How you will evaluate the effectiveness of training programmes? If there are shortcomings in training, what steps will u take to overcome these? Immediate level evaluation answers questions of the extent to which delegates have learnt from the training. The training objectives are set and then and the assessment is made against these objectives. It is critical that the training objectives cover the span of the learning required and are expressed in such a way that their achievement can be measured. The two types of immediate level evaluation are: a. The first measures whether the training objectives have been achieved e.g. whether the delegates have reached the requirement standard or level of competence, and assessment takes place only at the end of the training.

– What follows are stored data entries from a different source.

(** * FinOpti-AI: the analysis pipeline, the user table and the password check

    A shallow embedding of [backend.py], [database.py] and [auth.py], and of
    the forms, the list of institutions and the session of [app.py].

    Conventions of the model.
    - A Python [float] is a [pyfloat]: a rational, or one of the three
      non-finite values.  Arithmetic on finite values is exact: rounding,
      overflow and signed zeros are not represented.
    - A spreadsheet cell is blank, a number or a text; spreadsheet numbers
      are finite (a workbook has no way to store an infinity).  A sheet has
      the four columns of the input contract by its type, so the test for a
      [Banks] column at the head of [run_analysis] has no counterpart.
    - A pandas [DataFrame] is an index length and an ordered list of named
      columns; data frames live in a store, so that copying and assignment
      to a column can be told apart.
    - Library calls whose result the repository does not determine (the
      SLSQP solver, the ARIMA forecaster, the parsers and printers of
      numbers, bcrypt) are section variables.
    - The workbook, chart and PDF that [run_analysis] writes, and the summary
      text, are rendered from the combined table and are left out; the paths
      they are written to are those of [os.path.join] on POSIX.
    - A text is a [string], a list of characters with codes below 256.  The
      patterns of the module [re] are matched by derivatives.
    - The pages of [app.py] are functions of the session and of the click
      that caused the run of the script. *)

From Stdlib Require Import ZArith QArith Qround Lqa Lia String Ascii List Bool.
From stdpp Require Import base option list sorting gmap strings.
(** X15. Leaving is heard. [disconnect], on an open socket, writes a masked
    Close frame with an empty payload, whatever [self.connected] and
    [self.running] were, and a server that gets this frame leaves its read
    loop at once: the reads that would follow are never made. *)
Theorem disconnect_ends_server_loop (self : SimpleClient.client) (rnd : Z) (c : sock)
    (rest : list recv_outcome) :
  0 <= rnd < 2 ^ 32 ->
  exists frame,
    SimpleClient.disconnect self rnd
      = (SimpleClient.Client (SimpleClient.cl_host self) (SimpleClient.cl_port self)
           false false,
         [SimpleClient.Print SimpleClient.Disconnecting; SimpleClient.Send frame;
          SimpleClient.Close; SimpleClient.Print SimpleClient.Disconnected]) /\
    frame = byte_of_Z 0x88 :: byte_of_Z 0x80 :: be_bytes 4 rnd /\
    WSServer.read_loop c (RecvData frame :: rest)
      = [WSServer.Log WSServer.INFO WSServer.CloseFrameReceived] /\
    SimpleServer.read_loop c (RecvData frame :: rest)
      = [SimpleServer.Print SimpleServer.CloseRequested].
Proof.
  intros Hrnd.
  exists (wire_bytes (client_frame 8 rnd [])).
  assert (Hlen : len (@nil byte) < 2 ^ 64) by reflexivity.
  pose proof (client_frame_ok 8 rnd [] Hlen) as Hok.
  destruct (client_frame_opcode 8 rnd [] ltac:(lia)) as [Ho Hp].
  split; [| split; [| split]].
  - unfold SimpleClient.disconnect. change (encode_utf8 "") with (@nil byte).
    now rewrite create_frame_wire by lia.
  - unfold wire_bytes, client_frame, length_field, mask_bit.
    cbn [wf_first wf_form wf_key wf_payload default xor_cycle].
    now rewrite app_nil_r.
  - rewrite <- (app_nil_r (wire_bytes _)).
    rewrite ws_read_whole_frame by exact Hok. rewrite Ho. reflexivity.
  - rewrite <- (app_nil_r (wire_bytes _)).
    cbn [SimpleServer.read_loop].
    rewrite wire_bytes_not_empty, server_decode_wire by exact Hok.
    unfold SimpleServer.dispatch. cbn [fd_opcode]. rewrite Ho. reflexivity.
Qed.

Lemma disconnect_ends_server_loop_witness :
  0 <= 0x01020304 < 2 ^ 32 /\
  exists frame,
    SimpleClient.disconnect (SimpleClient.Client "localhost" 8081 true true) 0x01020304
      = (SimpleClient.Client "localhost" 8081 false false,
         [SimpleClient.Print SimpleClient.Disconnecting; SimpleClient.Send frame;
          SimpleClient.Close; SimpleClient.Print SimpleClient.Disconnected]) /\
    frame = byte_of_Z 0x88 :: byte_of_Z 0x80 :: be_bytes 4 0x01020304 /\
    WSServer.read_loop 1%nat (RecvData frame :: [RecvData ping_abc])
      = [WSServer.Log WSServer.INFO WSServer.CloseFrameReceived] /\
    SimpleServer.read_loop 1%nat (RecvData frame :: [RecvData ping_abc])
      = [SimpleServer.Print SimpleServer.CloseRequested].
Proof.
  assert (H : 0 <= 0x01020304 < 2 ^ 32) by lia.
  split; [exact H |].
  exact (disconnect_ends_server_loop (SimpleClient.Client "localhost" 8081 true true)
           0x01020304 1%nat [RecvData ping_abc] H).
Defined.

(** X16. A text frame whose payload is not UTF-8 is taken differently by the
    two servers: [WS_Server.py] logs the failure and goes on reading,
    [simple_ws_server.py] lets the exception end the connection. *)
Theorem malformed_text_frame (c : sock) (f : wire_frame) (extra : bytes)
    (rest : list recv_outcome) :
  wire_ok f -> wire_opcode f = 1 -> utf8_valid (wire_payload f) = false ->
  WSServer.read_loop c (RecvData (wire_bytes f ++ extra) :: rest)
    = WSServer.Log WSServer.ERROR WSServer.TextDecodeFailed :: WSServer.read_loop c rest /\
  SimpleServer.read_loop c (RecvData (wire_bytes f ++ extra) :: rest)
    = [SimpleServer.Print SimpleServer.ProcessingError].
Proof.
  intros Hok Hop Hbad. split.
  - rewrite ws_read_whole_frame by exact Hok. rewrite Hop.
    unfold WSServer.dispatch. cbn [Z.eqb WS_OPCODE_TEXT Pos.eqb]. now rewrite Hbad.
  - cbn [SimpleServer.read_loop].
    rewrite wire_bytes_not_empty, server_decode_wire by exact Hok.
    unfold SimpleServer.dispatch. cbn [fd_opcode fd_payload]. rewrite Hop.
    cbn [Z.eqb Pos.eqb]. now rewrite Hbad.
Qed.

Lemma malformed_text_frame_witness :
  let f := WireFrame (byte_of_Z 0x81) Len7 None (hex [0xff]) in
  wire_ok f /\ wire_opcode f = 1 /\ utf8_valid (wire_payload f) = false /\
  WSServer.read_loop 1%nat (RecvData (wire_bytes f ++ []) :: [RecvData ping_abc])
    = WSServer.Log WSServer.ERROR WSServer.TextDecodeFailed
        :: WSServer.read_loop 1%nat [RecvData ping_abc] /\
  SimpleServer.read_loop 1%nat (RecvData (wire_bytes f ++ []) :: [RecvData ping_abc])
    = [SimpleServer.Print SimpleServer.ProcessingError].
Proof.
  intros f.
  assert (H1 : wire_ok f) by (split; [reflexivity | exact I]).
  assert (H2 : wire_opcode f = 1) by reflexivity.
  assert (H3 : utf8_valid (wire_payload f) = false) by reflexivity.
  split; [exact H1 | split; [exact H2 | split; [exact H3 |]]].
  exact (malformed_text_frame 1%nat f [] [RecvData ping_abc] H1 H2 H3).
Defined.

(** ** What the loops write *)

Lemma ws_dispatch_sends (c : sock) (opcode : Z) (payload : bytes) (c' : sock) (data : bytes) :
  In (WSServer.Send c' data) (fst (WSServer.dispatch c opcode payload)) ->
  c' = c /\ opcode = WS_OPCODE_PING /\
  create_websocket_frame WS_OPCODE_PONG payload = Ok data.
Proof.
  unfold WSServer.dispatch, WSServer.send_pong.
  destruct (opcode =? WS_OPCODE_TEXT);
    [destruct (utf8_valid payload); cbn [fst In]; intros H;
     repeat (destruct H as [H | H]; try discriminate H); destruct H |].
  destruct (opcode =? WS_OPCODE_BINARY);
    [cbn [fst In]; intros H; repeat (destruct H as [H | H]; try discriminate H); destruct H |].
  destruct (Z.eqb_spec opcode WS_OPCODE_PING) as [-> | _].
  - destruct (create_websocket_frame WS_OPCODE_PONG payload) as [pong|];
      cbn [fst In]; intros H.
    + destruct H as [H | H]; [injection H as <- <-; auto |].
      repeat (destruct H as [H | H]; try discriminate H); destruct H.
    + repeat (destruct H as [H | H]; try discriminate H); destruct H.
  - destruct (opcode =? WS_OPCODE_PONG);
      [cbn [fst In]; intros H; repeat (destruct H as [H | H]; try discriminate H); destruct H |].
    destruct (opcode =? WS_OPCODE_CLOSE);
      cbn [fst In]; intros H; repeat (destruct H as [H | H]; try discriminate H); destruct H.
Qed.

(** X17. The read loop of [WS_Server.py] writes nothing but Pong frames, and
    only to the socket it reads from: each [send] is the frame
    [create_websocket_frame] makes, with opcode 10, of the payload of a Ping
    that was decoded. No text, binary or close frame ever leaves the server;
    in particular a Close is not echoed. *)
Theorem ws_loop_sends_only_pongs (c : sock) (reads : list recv_outcome)
    (c' : sock) (data : bytes) :
  In (WSServer.Send c' data) (WSServer.read_loop c reads) ->
  c' = c /\
  exists ping payload,
    In (RecvData ping) reads /\
    parse_websocket_frame ping = Ok (Some (WS_OPCODE_PING, payload)) /\
    create_websocket_frame WS_OPCODE_PONG payload = Ok data.
Proof.
  induction reads as [|r rest IH]; [intros [] |].
  destruct r as [raw | |]; cbn [WSServer.read_loop];
    [| intros [H | []]; discriminate H ..].
  destruct (len raw =? 0); [intros [] |].
  destruct (parse_websocket_frame raw) as [[[opcode payload]|]|] eqn:P.
  - pose proof (ws_dispatch_sends c opcode payload c' data) as D.
    destruct (WSServer.dispatch c opcode payload) as [evs continue]. cbn [fst] in D.
    assert (Here : In (WSServer.Send c' data) evs ->
                   c' = c /\ exists ping payload0,
                     In (RecvData ping) (RecvData raw :: rest) /\
                     parse_websocket_frame ping = Ok (Some (WS_OPCODE_PING, payload0)) /\
                     create_websocket_frame WS_OPCODE_PONG payload0 = Ok data).
    { intros H. destruct (D H) as (-> & -> & Hc). split; [reflexivity |].
      exists raw, payload. split; [now left | auto]. }
    destruct continue; [| exact Here].
    intros H. apply in_app_or in H as [H | H]; [now apply Here |].
    destruct (IH H) as (-> & ping & payload0 & Hin & Hp & Hc).
    split; [reflexivity |]. exists ping, payload0. split; [now right | auto].
  - intros [H | H]; [discriminate H |].
    destruct (IH H) as (-> & ping & payload0 & Hin & Hp & Hc).
    split; [reflexivity |]. exists ping, payload0. split; [now right | auto].
  - intros [H | []]. discriminate H.
Qed.

Lemma ws_loop_sends_only_pongs_witness :
  In (WSServer.Send 1%nat (hex [0x8a; 0x03; 0x61; 0x62; 0x63]))
     (WSServer.read_loop 1%nat [RecvData ping_abc]) /\
  (1%nat = 1%nat /\
   exists ping payload,
     In (RecvData ping) [RecvData ping_abc] /\
     parse_websocket_frame ping = Ok (Some (WS_OPCODE_PING, payload)) /\
     create_websocket_frame WS_OPCODE_PONG payload = Ok (hex [0x8a; 0x03; 0x61; 0x62; 0x63])).
Proof.
  assert (H : In (WSServer.Send 1%nat (hex [0x8a; 0x03; 0x61; 0x62; 0x63]))
                 (WSServer.read_loop 1%nat [RecvData ping_abc])) by (left; reflexivity).
  split; [exact H |].
  exact (ws_loop_sends_only_pongs 1%nat [RecvData ping_abc] 1%nat
           (hex [0x8a; 0x03; 0x61; 0x62; 0x63]) H).
Defined.

(** X18. The client's receive loop never writes to the socket, whatever it
    reads (a Ping from the server gets no Pong), and every frame that
    [WS_Server.py] can send, a Pong made by [create_websocket_frame], is
    decoded and reported as a Pong, after which the loop goes on. *)
Theorem client_receive_loop (reads : list recv_outcome) (payload frame : bytes) :
  create_websocket_frame WS_OPCODE_PONG payload = Ok frame ->
  existsb client_is_send (SimpleClient.receive_loop reads) = false /\
  SimpleClient.receive_loop (RecvData frame :: reads)
    = SimpleClient.Print SimpleClient.ReceivedPong :: SimpleClient.receive_loop reads.
Proof.
  intros Hc. split.
  - clear Hc. induction reads as [|r rest IH]; [reflexivity |].
    destruct r as [data | |]; cbn [SimpleClient.receive_loop]; [| exact IH | reflexivity].
    destruct (len data =? 0); [reflexivity |].
    destruct (client_decode_frame data) as [[d|]|]; [| exact IH | reflexivity].
    unfold SimpleClient.dispatch.
    repeat match goal with
           | |- context [if ?b then _ else _] => destruct b
           end; cbn [existsb app client_is_send orb]; try reflexivity; exact IH.
  - assert (Hlen : len payload < 2 ^ 64).
    { destruct (Z.lt_ge_cases (len payload) (2 ^ 64)) as [H | H]; [exact H |]. exfalso.
      unfold create_websocket_frame in Hc. unfold append_byte at 1 in Hc.
      cbn [in_byte_range WS_OPCODE_PONG Z.lor Pos.lor Z.leb Z.ltb Z.compare Pos.compare
             Pos.compare_cont andb ctl_bind] in Hc.
      rewrite (proj2 (Z.ltb_ge (len payload) 126)) in Hc by lia.
      rewrite (proj2 (Z.ltb_ge (len payload) 65536)) in Hc by lia.
      unfold append_byte, pack_be in Hc.
      cbn [in_byte_range Z.leb Z.ltb Z.compare Pos.compare Pos.compare_cont andb ctl_bind] in Hc.
      change (256 ^ Z.of_nat 8) with (2 ^ 64) in Hc.
      rewrite (proj2 (Z.ltb_ge (len payload) (2 ^ 64))) in Hc by lia.
      rewrite andb_false_r in Hc. discriminate Hc. }
    assert (H10 : 0 <= WS_OPCODE_PONG < 16) by (unfold WS_OPCODE_PONG; lia).
    rewrite (create_websocket_frame_wire _ _ H10 Hlen) in Hc. injection Hc as <-.
    cbn [SimpleClient.receive_loop].
    pose proof (wire_bytes_not_empty (server_frame WS_OPCODE_PONG payload) []) as N.
    rewrite app_nil_r in N. rewrite N.
    rewrite client_decode_wire by now apply server_frame_ok.
    unfold SimpleClient.dispatch. cbn [fd_opcode].
    replace (wire_opcode (server_frame WS_OPCODE_PONG payload)) with 10; [reflexivity |].
    unfold wire_opcode, server_frame. cbn [wf_first]. reflexivity.
Qed.

Lemma client_receive_loop_witness :
  create_websocket_frame WS_OPCODE_PONG (hex [0x61; 0x62; 0x63])
    = Ok (hex [0x8a; 0x03; 0x61; 0x62; 0x63]) /\
  existsb client_is_send (SimpleClient.receive_loop [RecvData (hex [0x89; 0x00])]) = false /\
  SimpleClient.receive_loop
    (RecvData (hex [0x8a; 0x03; 0x61; 0x62; 0x63]) :: [RecvData (hex [0x89; 0x00])])
    = SimpleClient.Print SimpleClient.ReceivedPong
        :: SimpleClient.receive_loop [RecvData (hex [0x89; 0x00])].
Proof.
  assert (H : create_websocket_frame WS_OPCODE_PONG (hex [0x61; 0x62; 0x63])
              = Ok (hex [0x8a; 0x03; 0x61; 0x62; 0x63])) by reflexivity.
  split; [exact H |].
  exact (client_receive_loop [RecvData (hex [0x89; 0x00])] (hex [0x61; 0x62; 0x63])
           (hex [0x8a; 0x03; 0x61; 0x62; 0x63]) H).
Defined.
(** ** The base64 codec of [Buffer]

    [Buffer.from(s, "base64")] and [buf.toString("base64")] belong to the
    platform.  The encoder is the RFC 4648 one, with padding.  The decoder
    is the forgiving one of the platform: it reads every UTF-16 code unit
    of the text through its low eight bits, skips every character outside
    the alphabet, reads [-] and [_] as [+] and [/], stops at the first [=]
    and turns a trailing group of two or three characters into one or two
    bytes.  Bytes are integers in [0, 256). *)

Module Base64.

Definition alphabet : string :=
  "ABCDEFGHIJKLMNOPQRSTUVWXYZabcdefghijklmnopqrstuvwxyz0123456789+/".

Definition pad : ascii := "="%char.

Definition b64char (n : Z) : ascii :=
  match String.get (Z.to_nat n) alphabet with
  | Some c => c
  | None => pad
  end.

Definition code (c : ascii) : Z := Z.of_N (N_of_ascii c).

Definition unbase64 (c : ascii) : option Z :=
  let n := code c in
  if (65 <=? n) && (n <=? 90) then Some (n - 65)
  else if (97 <=? n) && (n <=? 122) then Some (n - 71)
  else if (48 <=? n) && (n <=? 57) then Some (n + 4)
  else if (n =? 43) || (n =? 45) then Some 62
  else if (n =? 47) || (n =? 95) then Some 63
  else None.

(** The legal characters of the input up to the first [=], as 6-bit
    values. *)
Fixpoint sextets (s : string) : list Z :=
  match s with
  | EmptyString => []
  | String c rest =>
      if Ascii.eqb c pad then []
      else match unbase64 c with
           | Some v => v :: sextets rest
           | None => sextets rest
           end
  end.
(** [PipelineOrchestrator()] *)
Definition init : state :=
  {| doc := None;
     output_dir := None;
     results :=
       <["audio" := None]> (<["flashcards" := None]> (<["questions" := None]>
         (<["explanation" := None]> (<["script" := None]> ∅))));
     log := [] |}.

(** A method: it changes the state and returns or raises. *)
Definition M (A : Type) : Type := state -> state * outcome A.

Definition ret {A : Type} (a : A) : M A := fun st => (st, Ok a).

Definition raise {A : Type} (e : exc) : M A := fun st => (st, Raise e).

Definition bind {A B : Type} (m : M A) (k : A -> M B) : M B :=
  fun st =>
    match m st with
    | (st', Ok a) => k a st'
    | (st', Raise e) => (st', Raise e)
    end.

Notation "'do' x <- m ; k" := (bind m (fun x => k))
  (at level 10, x name, m at level 100, k at level 200).
Notation "m ;; k" := (bind m (fun _ => k))
  (at level 100, k at level 200, right associativity).

Definition write (e : entry) : M unit :=
  fun st => ({| doc := doc st; output_dir := output_dir st;
                results := results st; log := log st ++ [e] |}, Ok tt).

(** [self.results[key] = path] *)
Definition set_result (key : string) (path : option str) : M unit :=
  fun st => ({| doc := doc st; output_dir := output_dir st;
                results := <[key := path]> (results st); log := log st |}, Ok tt).

Definition set_doc (d : IngestedDoc) : M unit :=
  fun st => ({| doc := Some d; output_dir := output_dir st;
                results := results st; log := log st |}, Ok tt).

Definition set_output_dir (dir : str) : M unit :=
  fun st => ({| doc := doc st; output_dir := Some dir;
                results := results st; log := log st |}, Ok tt).

Definition get {A : Type} (field : state -> A) : M A :=
  fun st => (st, Ok (field st)).

(** The result of a call of a function of another module. *)
Definition call {A : Type} (r : outcome A) : M A := fun st => (st, r).

(** [try: m  except Exception as e: handler e] *)
Definition try_except {A : Type} (m : M A) (handler : exc -> M A) : M A :=
  fun st =>
    match m st with
    | (st', Ok a) => (st', Ok a)
    | (st', Raise e) => if is_Exception e then handler e st' else (st', Raise e)
    end.

Section Pipeline.

(** The stages and the helpers of the other modules, as the orchestrator
    calls them; [self.doc] and [self.output_dir] are passed as they are. *)
Variable speakers voices : Type.
Variable get_output_dir : option str -> str.
Variable path_name : str -> str.
Variable ingest_markdown : str -> outcome IngestedDoc.
Variable build_script :
  option IngestedDoc -> option str -> str -> Z -> speakers -> outcome str.
Variable build_explainer : str -> option str -> outcome str.
Variable build_questions : str -> option str -> outcome (str * option str).
Variable build_audio : str -> option str -> voices -> outcome (option str).
Variable send_email :
  option str -> str -> gmap string (option str) -> outcome bool.

Definition ingest_step (input_file : str) : M IngestedDoc :=
  write (Step 1) ;;
  do d <- call (ingest_markdown input_file) ;
  do dir <- get output_dir ;
  match dir with
  | Some out =>
      write (InputCopy (out ++ lit "/input_" ++ path_name input_file) (raw_md d)) ;;
      ret d
  | None => raise TypeError
  end.

Definition build_script_step (language : str) (target_length : Z)
    (spk : speakers) : M str :=
  write (Step 2) ;;
  do d <- get doc ;
  do dir <- get output_dir ;
  do script_path <- call (build_script d dir language target_length spk) ;
  set_result "script" (Some script_path) ;;
  ret script_path.

Definition build_explainer_step (script_path : str) : M str :=
  write (Step 3) ;;
  do dir <- get output_dir ;
  do explanation_path <- call (build_explainer script_path dir) ;
  set_result "explanation" (Some explanation_path) ;;
  ret explanation_path.

Definition build_questions_step (script_path : str) : M (str * option str) :=
  write (Step 4) ;;
  do dir <- get output_dir ;
  do paths <- call (build_questions script_path dir) ;
  set_result "questions" (Some (fst paths)) ;;
  set_result "flashcards" (snd paths) ;;
  ret paths.

Definition build_audio_step (script_path : str) (voice_map : voices)
    : M (option str) :=
  write (Step 5) ;;
  try_except
    (do dir <- get output_dir ;
     do audio_path <- call (build_audio script_path dir voice_map) ;
     set_result "audio" audio_path ;;
     ret audio_path)
    (fun e => write (AudioFailed e) ;; ret None).

Definition send_email_step : M bool :=
  write (Step 6) ;;
  try_except
    (do dir <- get output_dir ;
     do d <- get doc ;
     do ledger <- get results ;
     match d with
     | Some d' => call (send_email dir (title d') ledger)
     | None => raise (Exception "AttributeError")
     end)
    (fun e => write (EmailFailed e) ;; ret false).

Definition _print_summary : M unit :=
  do ledger <- get results ;
  write (Summary ledger).

(** [run_full_pipeline] *)
Definition run_full_pipeline (input_file language : str) (target_length : Z)
    (spk : speakers) (voice_map : voices) (send_mail : bool)
    (timestamp : option str) : M (option str) :=
  set_output_dir (get_output_dir timestamp) ;;
  try_except
    (do d <- ingest_step input_file ;
     set_doc d ;;
     do script_path <- build_script_step language target_length spk ;
     do explanation_path <- build_explainer_step script_path ;
     do paths <- build_questions_step script_path ;
     do audio_path <- build_audio_step script_path voice_map ;
     (if send_mail then send_email_step else ret false) ;;
     _print_summary ;;
     get output_dir)
    (fun e => write (PipelineError e) ;; raise e).

End Pipeline.

End Orchestrator.

Module OrchestratorFacts.

Import Ingest Orchestrator.

Section Pipeline.

Variable speakers voices : Type.
Variable get_output_dir : option str -> str.
Variable path_name : str -> str.
Variable ingest_markdown : str -> outcome IngestedDoc.
Variable build_script :
  option IngestedDoc -> option str -> str -> Z -> speakers -> outcome str.
Variable build_explainer : str -> option str -> outcome str.
Variable build_questions : str -> option str -> outcome (str * option str).
Variable build_audio : str -> option str -> voices -> outcome (option str).
Variable send_email :
  option str -> str -> gmap string (option str) -> outcome bool.

(** What the email step leaves in the log. *)
Definition email_entries (send_mail : bool) (sent : outcome bool) : list entry :=
  if send_mail then
    Step 6 :: match sent with Raise e => [EmailFailed e] | Ok _ => [] end
  else [].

b. The second measures the gain in learning and therefore assessment is required both before and after the training. Immediate level evaluations take place in the training environment and give a feedback on the training delivery process itself and on the training need analysis. Poor results will indicate that the course has been ineffective in meeting the training objectives. There are basically two types of poor results: a. The results are poor for only a small number of delegates. b. The results are generally poor for all delegates. If the results are poor for only 1 or 2 delegates then the course was inappropriate for them, maybe the trainer and the trainees did not connect, or they did not approach the training in an appropriate way, however if the results were generally poor then the possibilities could be with the performance of the trainer, the training methods used, the content/level of the course or any combination of these. How we tackle immediate level evaluation usually depends on the nature of the learning that is taking place. Hence learning involves 1. Knowledge: knowledge learning is most often assessed using self-complete questionnaires which are of three types: a. A simple questionnaire that requires the delegates to answer either yes/no/dont know or true/false/dont know to a list of questions. b. A multiple choice questionnaire which may offer the delegates a number or choices of answer. c. An open ended questionnaire which requires free form essay type questions. Assessing knowledge can be carried out for the two purposes a. Ensuring a required standard or level of competence has been reached this will often be expressed in terms of achieving of minimum marks of say 80%. b. Assessing gain in learning which is often expressed in terms of a gain ratio. 2. Skills Skill based learning is assessed by observation. Successful skill assessment is based on two key factors a. The design of the assessment/observation process and form b. The use of trained observers. The assessment of skills can be carried out for the two purposes of

a. Ensuring that a required standard of competence is achieved e.g. passing the driving test, gaining a certificate/ license in welding b. Assessing gain in skills 3. Attitudes Assessing attitudes is very difficult. Often delegates are aware of the right answers. It is very difficult to change attitudes an you are aiming at changing the way people actually behave. This can be both a long process and one where the results are best measured where the behaviors will operate.